Firstly, weighing raw materials according to a proportion; and secondly, pouring the aggregate, the melting agent, the industrial graphite powder, the silicon dioxide micropowder, the clay material, the cementing material and the high-efficiency water reducing agent into the water reducing agent, stirring for one minute, adding water, stirring for two minutes, pouring into a corresponding mould, and carrying out vibration molding.

The basalt in the aggregate accounts for 75 percent of the total weight of the aggregate.

The ferric oxide in the melting agent accounts for 75 percent of the total weight of the melting agent.

The mass ratio of the silicon dioxide micropowder to the clay clinker is 8: 15.

performance testing

The results of performance measurements using the general test method are as follows:

density 1.59X 10³Kg/m³The heat capacity coefficient is 3650.48J/(kg.

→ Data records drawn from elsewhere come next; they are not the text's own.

Lemma parse_ardf_items_spec (mm : list byte) (entries : list (ARDFHeader * Z))
    (images images' : gmap string ARDFImage) (volumes volumes' : list ARDFVolume) :
  parse_ardf_items mm entries images volumes = Ok (images', volumes') ->
  let pointers := map snd entries in
  Forall (fun p => points_to mm "IMAG" p = true \/ points_to mm "VOLM" p = true) pointers
  /\ (exists new,
        volumes' = volumes ++ new
        /\ map vol_volm_offset new
           = filter (fun p => points_to mm "VOLM" p = true) pointers
        /\ Forall (fun v => ARDFVolume_parse_volm mm (header_at mm (vol_volm_offset v)) = Ok v)
             new)
  /\ (forall name im, images' !! name = Some im ->
        images !! name = Some im
        \/ (img_name im = name
            /\ exists p,
                 In p pointers
                 /\ points_to mm "IMAG" p = true
                 /\ ARDFImage_parse_imag mm (header_at mm p) = Ok im)).
Proof.
  revert images volumes. induction entries as [|[e p] entries IH]; intros images volumes H;
    cbn [parse_ardf_items] in H.
  - injection H as <- <-. cbn. split; [constructor|]. split.
    + exists []. rewrite app_nil_r. repeat split. constructor.
    + intros name im Hl. left. exact Hl.
  - destruct (ARDFHeader_validate mm e); cbn [bind] in H; try discriminate.
    destruct (ARDFHeader_unpack mm p) as [item| |] eqn:Hitem; cbn [bind] in H;
      try discriminate.
    pose proof (ARDFHeader_unpack_offset _ _ _ Hitem) as Hoff.
    pose proof (header_at_unpack _ _ _ Hitem) as Hat.
    cbn [map snd]. cbv zeta.
    destruct (String.eqb_spec (h_name item) "IMAG") as [Hn|Hn].
    + destruct (ARDFImage_parse_imag mm item) as [im0| |] eqn:Him; cbn [bind] in H;
        try discriminate.
      apply IH in H as (Hall & (new & -> & Hmap & Hnew) & Himg).
      assert (Hpi : points_to mm "IMAG" p = true)
        by (unfold points_to; rewrite Hitem, Hn; reflexivity).
      assert (Hpv : points_to mm "VOLM" p = false)
        by (unfold points_to; rewrite Hitem, Hn; reflexivity).
      split; [constructor; [left; exact Hpi|exact Hall]|]. split.
      * exists new. split; [reflexivity|]. split; [|exact Hnew].
        rewrite filter_cons_False by (rewrite Hpv; discriminate). exact Hmap.
      * intros name im Hl. destruct (Himg name im Hl) as [Hl'|(Hname & q & Hq & Hrest)].
        -- destruct (decide (img_name im0 = name)) as [<-|Hne].
           ++ rewrite lookup_insert_eq in Hl'. injection Hl' as <-. right.
              split; [reflexivity|]. exists p. split; [left; reflexivity|].
              split; [exact Hpi|]. rewrite Hat. exact Him.
           ++ rewrite lookup_insert_ne in Hl' by exact Hne. left. exact Hl'.
        -- right. split; [exact Hname|]. exists q. split; [right; exact Hq|exact Hrest].
    + destruct (String.eqb_spec (h_name item) "VOLM") as [Hv|Hv]; [|discriminate].
      destruct (ARDFVolume_parse_volm mm item) as [vol| |] eqn:Hvol; cbn [bind] in H;
        try discriminate.
      apply IH in H as (Hall & (new & -> & Hmap & Hnew) & Himg).
      assert (Hpv : points_to mm "VOLM" p = true)
        by (unfold points_to; rewrite Hitem, Hv; reflexivity).
      pose proof (parse_volm_offset _ _ _ Hvol) as Hvo. rewrite Hoff in Hvo.
      split; [constructor; [right; exact Hpv|exact Hall]|]. split.
      * exists (vol :: new). split; [rewrite <- app_assoc; reflexivity|]. split.
        -- rewrite filter_cons_True by exact Hpv. cbn [map]. rewrite Hvo, Hmap. reflexivity.
        -- constructor; [|exact Hnew]. rewrite Hvo, Hat. exact Hvol.
      * intros name im Hl. destruct (Himg name im Hl) as [Hl'|(Hname & q & Hq & Hrest)].
        -- left. exact Hl'.
        -- right. split; [exact Hname|]. exists q. split; [right; exact Hq|exact Hrest].
Qed.

(** X7 (ARDFWorker.parse_ardf): a file that parses is read along its file
    table.  The file starts with a valid ARDF chunk of size 16; the table
    is the chunk at offset 16, which carries the tag FTOC; the text table
    behind it has one entry; every pointer of the file table leads to an
    IMAG or a VOLM chunk; the volumes of the worker are
    the VOLM chunks of the table, parsed, in the order of the table (so
    [volumes[0]] is the first volume listed); every image is the parse of
    an IMAG chunk of the table and is filed under its own name; and the
    notes are the parse of the text of entry 0 of the text table. *)
Theorem parse_ardf_follows_file_table (mm : list byte) (w : ARDFWorker) :
  ARDFWorker_parse_ardf mm = Ok w ->
  exists file_header ftoc_header ftoc ttoc text,
    ARDFHeader_unpack mm 0 = Ok file_header
    /\ h_name file_header = "ARDF"%string
    /\ h_size file_header = 16
    /\ ARDFHeader_validate mm file_header = Ok true
    /\ ARDFHeader_unpack mm 16 = Ok ftoc_header
    /\ h_name ftoc_header = "FTOC"%string
    /\ ARDFTableOfContents_unpack mm ftoc_header = Ok ftoc
    /\ ARDFTextTableOfContents_unpack mm (header_at mm (toc_offset ftoc + toc_size ftoc))
       = Ok ttoc
    /\ length (ttoc_entries ttoc) = 1%nat
    /\ ARDFTextTableOfContents_decode_entry mm ttoc 0 = Ok text
    /\ parse_AR_note text = Ok (w_notes w)
    /\ let pointers := map snd (toc_entries ftoc) in
       Forall (fun p => points_to mm "IMAG" p = true \/ points_to mm "VOLM" p = true)
         pointers
       /\ map vol_volm_offset (w_volumes w)
          = filter (fun p => points_to mm "VOLM" p = true) pointers
       /\ Forall (fun v => ARDFVolume_parse_volm mm (header_at mm (vol_volm_offset v)) = Ok v)
            (w_volumes w)
       /\ forall name im, w_images w !! name = Some im ->
            img_name im = name
            /\ exists p,
                 In p pointers
                 /\ points_to mm "IMAG" p = true
                 /\ ARDFImage_parse_imag mm (header_at mm p) = Ok im.
Proof.
  unfold ARDFWorker_parse_ardf. intros H.
  destruct (ARDFHeader_unpack mm 0) as [fh| |] eqn:Hfile; cbn [bind] in H;
    try discriminate.
  destruct (Z.eqb_spec (h_size fh) 16) as [Hsz|]; cbn [negb orb] in H; [|discriminate].
  destruct (String.eqb_spec (h_name fh) "ARDF") as [Hname|]; cbn [negb] in H;
    [|discriminate].
  destruct (ARDFHeader_validate mm fh) as [b| |] eqn:Hval; cbn [bind] in H;
    try discriminate.
  rewrite Hsz in H.
  destruct (ARDFHeader_unpack mm 16) as [ftoc_header| |] eqn:Hfh; cbn [bind] in H;
    try discriminate.
  destruct (String.eqb_spec (h_name ftoc_header) "FTOC") as [Hfname|]; cbn [negb] in H;
    [|discriminate].
  destruct (ARDFTableOfContents_unpack mm ftoc_header) as [ftoc| |] eqn:Hftoc;
    cbn [bind] in H; try discriminate.
  destruct (ARDFHeader_unpack mm (toc_offset ftoc + toc_size ftoc)) as [th| |] eqn:Hth;
    cbn [bind] in H; try discriminate.
  destruct (ARDFTextTableOfContents_unpack mm th) as [ttoc| |] eqn:Httoc; cbn [bind] in H;
    try discriminate.
  unfold assert in H.
  destruct (Nat.eqb_spec (length (ttoc_entries ttoc)) 1) as [Hone|]; cbn [bind] in H;
    [|discriminate].
  destruct (ARDFTextTableOfContents_decode_entry mm ttoc 0) as [text| |] eqn:Htext;
    cbn [bind] in H; try discriminate.
  destruct (parse_AR_note text) as [notes| |] eqn:Hnotes; cbn [bind] in H;
    try discriminate.
  destruct (parse_ardf_items mm (toc_entries ftoc) ∅ []) as [[images volumes]| |] eqn:Hi;
    cbn [bind] in H; try discriminate.
  injection H as <-. cbn [w_notes w_volumes w_images].
  apply parse_ardf_items_spec in Hi as (Hall & (new & Hv & Hmap & Hnew) & Himg).
  cbn [app] in Hv. subst volumes.
  exists fh, ftoc_header, ftoc, ttoc, text.
  split; [reflexivity|]. split; [exact Hname|]. split; [exact Hsz|].
  split; [rewrite Hval; f_equal; exact (ARDFHeader_validate_Ok _ _ _ Hval)|].
  split; [reflexivity|]. split; [exact Hfname|]. split; [exact Hftoc|].
  split; [rewrite (header_at_unpack _ _ _ Hth); exact Httoc|]. split; [exact Hone|].
  split; [exact Htext|].
  split; [exact Hnotes|]. cbv zeta.
  split; [exact Hall|]. split; [exact Hmap|]. split; [exact Hnew|].
  intros name im Hl. destruct (Himg name im Hl) as [He|Hr]; [|exact Hr].
  rewrite lookup_empty in He. discriminate.
Qed.
(** X18: who may send what.  For a frame handled by an active session:
    a session that is not logged in gets one ERROR frame, and nothing
    else changes, for LOGOUT, CHANGE_PASSWORD, the two chat messages,
    USER_INFO and the ten admin commands; a session logged in as a user
    who is not an admin gets ERROR [Admin privileges required] for each
    of the ten admin commands, whatever the target; a type that is none
    of the eighteen the server knows is answered with ERROR
    [Unknown command]. *)
Theorem access_control std_hash env fd msg w s :
  clients_ w !! fd = Some s -> active_ s = true -> 0 <= socketFd_ s ->
  let rejected text :=
    handleMessage std_hash env fd msg w
    = (replied env fd s (createErrorResponse (local_time env) text) w, inr tt) in
  let admin_commands :=
    [KICK_USER; BAN_USER; UNBAN_USER; MUTE_USER; UNMUTE_USER; PROMOTE_USER;
     DEMOTE_USER; GET_ALL_USERS; GET_BANNED_LIST; GET_MUTED_LIST] in
  (authenticated_ s = false ->
   (type msg = LOGOUT -> rejected "Not logged in"%string) /\
   (type msg = CHANGE_PASSWORD ->
    rejected "Must be logged in to change password"%string) /\
   (type msg = MSG_GLOBAL \/ type msg = MSG_PRIVATE ->
    rejected "Must be logged in to send messages"%string) /\
   (type msg = USER_INFO \/ In (type msg) admin_commands ->
    rejected "Must be logged in"%string)) /\
  (authenticated_ s = true ->
   Database.isAdmin (db w) (username_ s) = false ->
   In (type msg) admin_commands ->
   rejected "Admin privileges required"%string) /\
  (~ In (type msg)
       ([REGISTER; LOGIN; LOGOUT; CHANGE_PASSWORD; MSG_GLOBAL; MSG_PRIVATE;
         PING; USER_INFO] ++ admin_commands) ->
   rejected "Unknown command"%string).
Proof.
  intros Hs Ha Hf rejected admin_commands.
  subst rejected admin_commands. cbv beta.
  split; [|split].
  - intros Hn. split; [|split; [|split]].
    + intros E. dispatch_on E. unfold handleLogout. run.
      rewrite (this_here fd w s Hs), Hn. cbn [negb].
      apply (send_error_ok env fd w s Hs); auto.
    + intros E. dispatch_on E. unfold handleChangePassword. run.
      rewrite (this_here fd w s Hs), Hn. cbn [negb].
      apply (send_error_ok env fd w s Hs); auto.
    + intros [E|E]; dispatch_on E;
        unfold handleGlobalMessage, handlePrivateMessage; run;
        rewrite (this_here fd w s Hs), Hn; cbn [negb];
        apply (send_error_ok env fd w s Hs); auto.
    + intros [E|Hin].
      * dispatch_on E. unfold handleUserInfo. run.
        rewrite (this_here fd w s Hs), Hn. cbn [negb].
        apply (send_error_ok env fd w s Hs); auto.
      * destruct (admin_commands_guarded std_hash env fd msg Hin) as [k Hk].
        unfold handleMessage. apply try_catch_ok. rewrite Hk.
        apply (admin_only_anonymous env fd w s Hs Ha Hf k Hn).
  - intros Hy Hadm Hin.
    destruct (admin_commands_guarded std_hash env fd msg Hin) as [k Hk].
    unfold handleMessage. apply try_catch_ok. rewrite Hk.
    apply (admin_only_user env fd w s Hs Ha Hf k Hy Hadm).
  - intros Hn. unfold handleMessage. apply try_catch_ok.
    unfold dispatch. cbv zeta.
    repeat match goal with
           | |- context [if ?t =? ?c then _ else _] =>
               destruct (Z.eqb_spec t c) as [E|_];
               [exfalso; apply Hn; rewrite E; cbn [In app]; tauto|]
           end.
    apply (send_error_ok env fd w s Hs); auto.
Qed.

Lemma access_control_witness :
  handleMessage fnv1a sample_env 5 (admin_command GET_ALL_USERS "") world_alice
  = (replied sample_env 5 (this 5 world_alice)
       (createErrorResponse (local_time sample_env) "Must be logged in")
       world_alice, inr tt).
Proof.
  assert (clients_ world_alice !! 5 = Some (this 5 world_alice)) as Hs
    by (vm_compute; reflexivity).
  destruct (access_control fnv1a sample_env 5
              (admin_command GET_ALL_USERS "") world_alice (this 5 world_alice)
              Hs) as (H & _).
  - vm_compute; reflexivity.
  - vm_compute. discriminate.
  - apply H; [vm_compute; reflexivity|]. right. cbn. tauto.
Defined.

(** ** Chat messages that are delivered *)

Lemma broadcast_ok env msg excludeSocket w bytes :
  serialize (local_time env) msg = Some bytes ->
  broadcast env msg excludeSocket w
  = (with_clients w
       (map_imap (fun fd s =>
          Some (if receives excludeSocket fd s && active_ s
                   && negb (socketFd_ s <? 0)
                then sent_to env s msg else s))
          (clients_ w)),
     inr tt).
Proof. intros H. unfold broadcast. rewrite H. reflexivity. Qed.

(** [sendToUser] for a name of the index: the result is the one of
    [sendMessage] on the session the name points to. *)
Lemma sendToUser_run env u msg w fd2 s2 bytes :
  userToSocket_ w !! u = Some fd2 -> 0 <= fd2 ->
  clients_ w !! fd2 = Some s2 ->
  serialize (local_time env) msg = Some bytes ->
  let taken :=
    active_ s2 && negb (socketFd_ s2 <? 0)
    && send_accepts env (socketFd_ s2) (List.length (sent_ s2)) in
  sendToUser env u msg w
  = (with_clients w
       (<[fd2 := if taken then with_sent s2 (sent_ s2 ++ [msg]) else s2]>
          (clients_ w)),
     inr taken).
Proof.
  intros Hu Hfd Hs2 Hb. cbv zeta. unfold sendToUser. run. rewrite Hu.
  cbv zeta. assert ((fd2 <? 0) = false) as -> by (apply Z.ltb_ge; lia).
  run. rewrite Hs2. unfold sendMessage, session_send. rewrite Hs2, Hb.
  destruct (active_ s2); cbn [negb orb andb]; [|reflexivity].
  destruct (socketFd_ s2 <? 0); cbn [negb andb]; [reflexivity|].
  destruct (send_accepts _ _ _); reflexivity.
Qed.

(** X19: a global message that passes the checks is sent to everybody
    who is logged in.  For a MSG_GLOBAL frame with a content that is
    not empty, from a session that is logged in, not muted and within
    its rate limit: the limiter counts the frame; the message is
    stored (by [logMessage], which stores nothing when the store is
    closed, and the frame is sent on all the same); then every session
    that is authenticated and active is sent the message under the
    name of the sender, the sender included, muted users included, and
    has it written when its socket takes it; every other session, the
    index of users online and the accounts stay as they were. *)
Theorem global_message_delivered std_hash env fd msg w s :
  clients_ w !! fd = Some s -> authenticated_ s = true ->
  type msg = MSG_GLOBAL -> content msg <> EmptyString ->
  Database.isMuted (db w) (username_ s) = false ->
  fst (checkRateLimit (steady_now env) (rateLimitWindowStart_ s)
         (rateLimitMessageCount_ s)) = true ->
  valid_utf8 (username_ s) = true -> valid_utf8 (content msg) = true ->
  let out := createGlobalMessage (local_time env) (username_ s) (content msg) in
  let deliver fd' s' :=
    if receives (-1) fd' s' && active_ s' && negb (socketFd_ s' <? 0)
    then sent_to env s' out else s' in
  let w' := exec (handleMessage std_hash env fd msg) w in
  snd (handleMessage std_hash env fd msg w) = inr tt /\
  clients_ w' !! fd
  = Some (deliver fd (with_rate s (fst (window_after env s))
                        (snd (window_after env s)))) /\
  (forall fd', fd' <> fd -> clients_ w' !! fd' = deliver fd' <$> clients_ w !! fd') /\
  userToSocket_ w' = userToSocket_ w /\
  db w' = snd (Database.logMessage (db_time env) (db w) (username_ s) ""
                 (content msg) "global").
Proof.
  intros Hs Hauth Ht Hc Hm Hr Hvu Hvc out deliver w'.
  destruct (serialize_total (local_time env) out Hvu eq_refl Hvc
              (valid_timestamp (local_time env)) eq_refl) as [bytes Hb].
  set (w1 := with_db (counted env fd w s)
               (snd (Database.logMessage (db_time env) (db w) (username_ s) ""
                       (content msg) "global"))).
  assert (handleMessage std_hash env fd msg w
          = (with_clients w1 (map_imap (fun k x => Some (deliver k x))
                                (clients_ w1)), inr tt)) as Hrun.
  { unfold handleMessage. apply try_catch_ok.
    rewrite (dispatch_global _ _ _ _ Ht).
    unfold handleGlobalMessage. run. rewrite (this_here fd w s Hs), Hauth.
    cbn [negb]. run. rewrite (this_here fd w s Hs), Hm.
    rewrite bind_checkRateLimit. cbv zeta.
    rewrite (this_here fd w s Hs), Hr. cbn [negb].
    destruct (String.eqb_spec (content msg) ""); [contradiction|].
    rewrite (alter_here fd w s Hs). rewrite bind_command.
    cbn [db with_clients]. exact (broadcast_ok env out (-1) _ bytes Hb). }
  subst w'. unfold exec. rewrite Hrun. cbn [fst snd].
  split; [reflexivity|]. split; [|split; [|split]].
  - cbn [clients_ with_clients]. rewrite map_lookup_imap.
    unfold w1, counted. cbn [clients_ with_clients with_db].
    rewrite lookup_insert_eq. reflexivity.
  - intros fd' Hne. cbn [clients_ with_clients]. rewrite map_lookup_imap.
    unfold w1, counted. cbn [clients_ with_clients with_db].
    rewrite lookup_insert_ne by congruence.
    destruct (clients_ w !! fd'); reflexivity.
  - reflexivity.
  - reflexivity.
Qed.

DEG C.), and the heat conductivity coefficient is 2.8W/(m.k).

As can be seen from the test results, the invention brings the following effects compared with the prior art:

Secondly, a large amount of heat energy can be stored.

And fourthly, the mechanical property of the material is improved.

The above description is only for the purpose of illustrating the preferred embodiments of the present invention and is not to be construed as limiting the invention, and any modifications, equivalents and improvements made within the spirit and principle of the present invention are intended to be included within the scope of the present invention.

Claims

1. A concrete heat storage material is characterized in that:

wherein the cementing material is aluminate cement, and the dosage is 176kg/m³The aggregate is selected from basalt and industrial slag, and the total dosage is 880kg/m³The melting agent is iron sesquioxide and aluminum oxide, and the dosage is 54kg/m³Industrial graphite powder is quickThe dosage of the heat-conducting admixture is 32kg/m³The dosage of the high-efficiency water reducing agent is 32kg/m³And is matched with silicon dioxide micropowder and clay clinker, and the dosage of the silicon dioxide micropowder and the clay clinker is 370kg/m³The amount of water is 100kg/m³；

The basalt in the aggregate accounts for 75 percent of the total weight of the aggregate;

the ferric oxide in the melting agent accounts for 75 percent of the total weight of the melting agent;

the mass ratio of the silicon dioxide micropowder to the clay clinker is 8: 15;

the density of the concrete heat storage material is 1.59 multiplied by 10³Kg/m³。

2. The composite concrete heat storage material of claim 1, wherein: the granularity of the industrial graphite powder is 80-100 meshes.

3. The composite concrete heat storage material of claim 1, wherein: the particle diameter of the silicon dioxide micro powder is 0.1-0.3 mu m, and the specific surface area is 20-28 m³/g。

4. The composite concrete heat storage material of claim 1, wherein: the refractoriness of the clay clinker is more than 176 CN.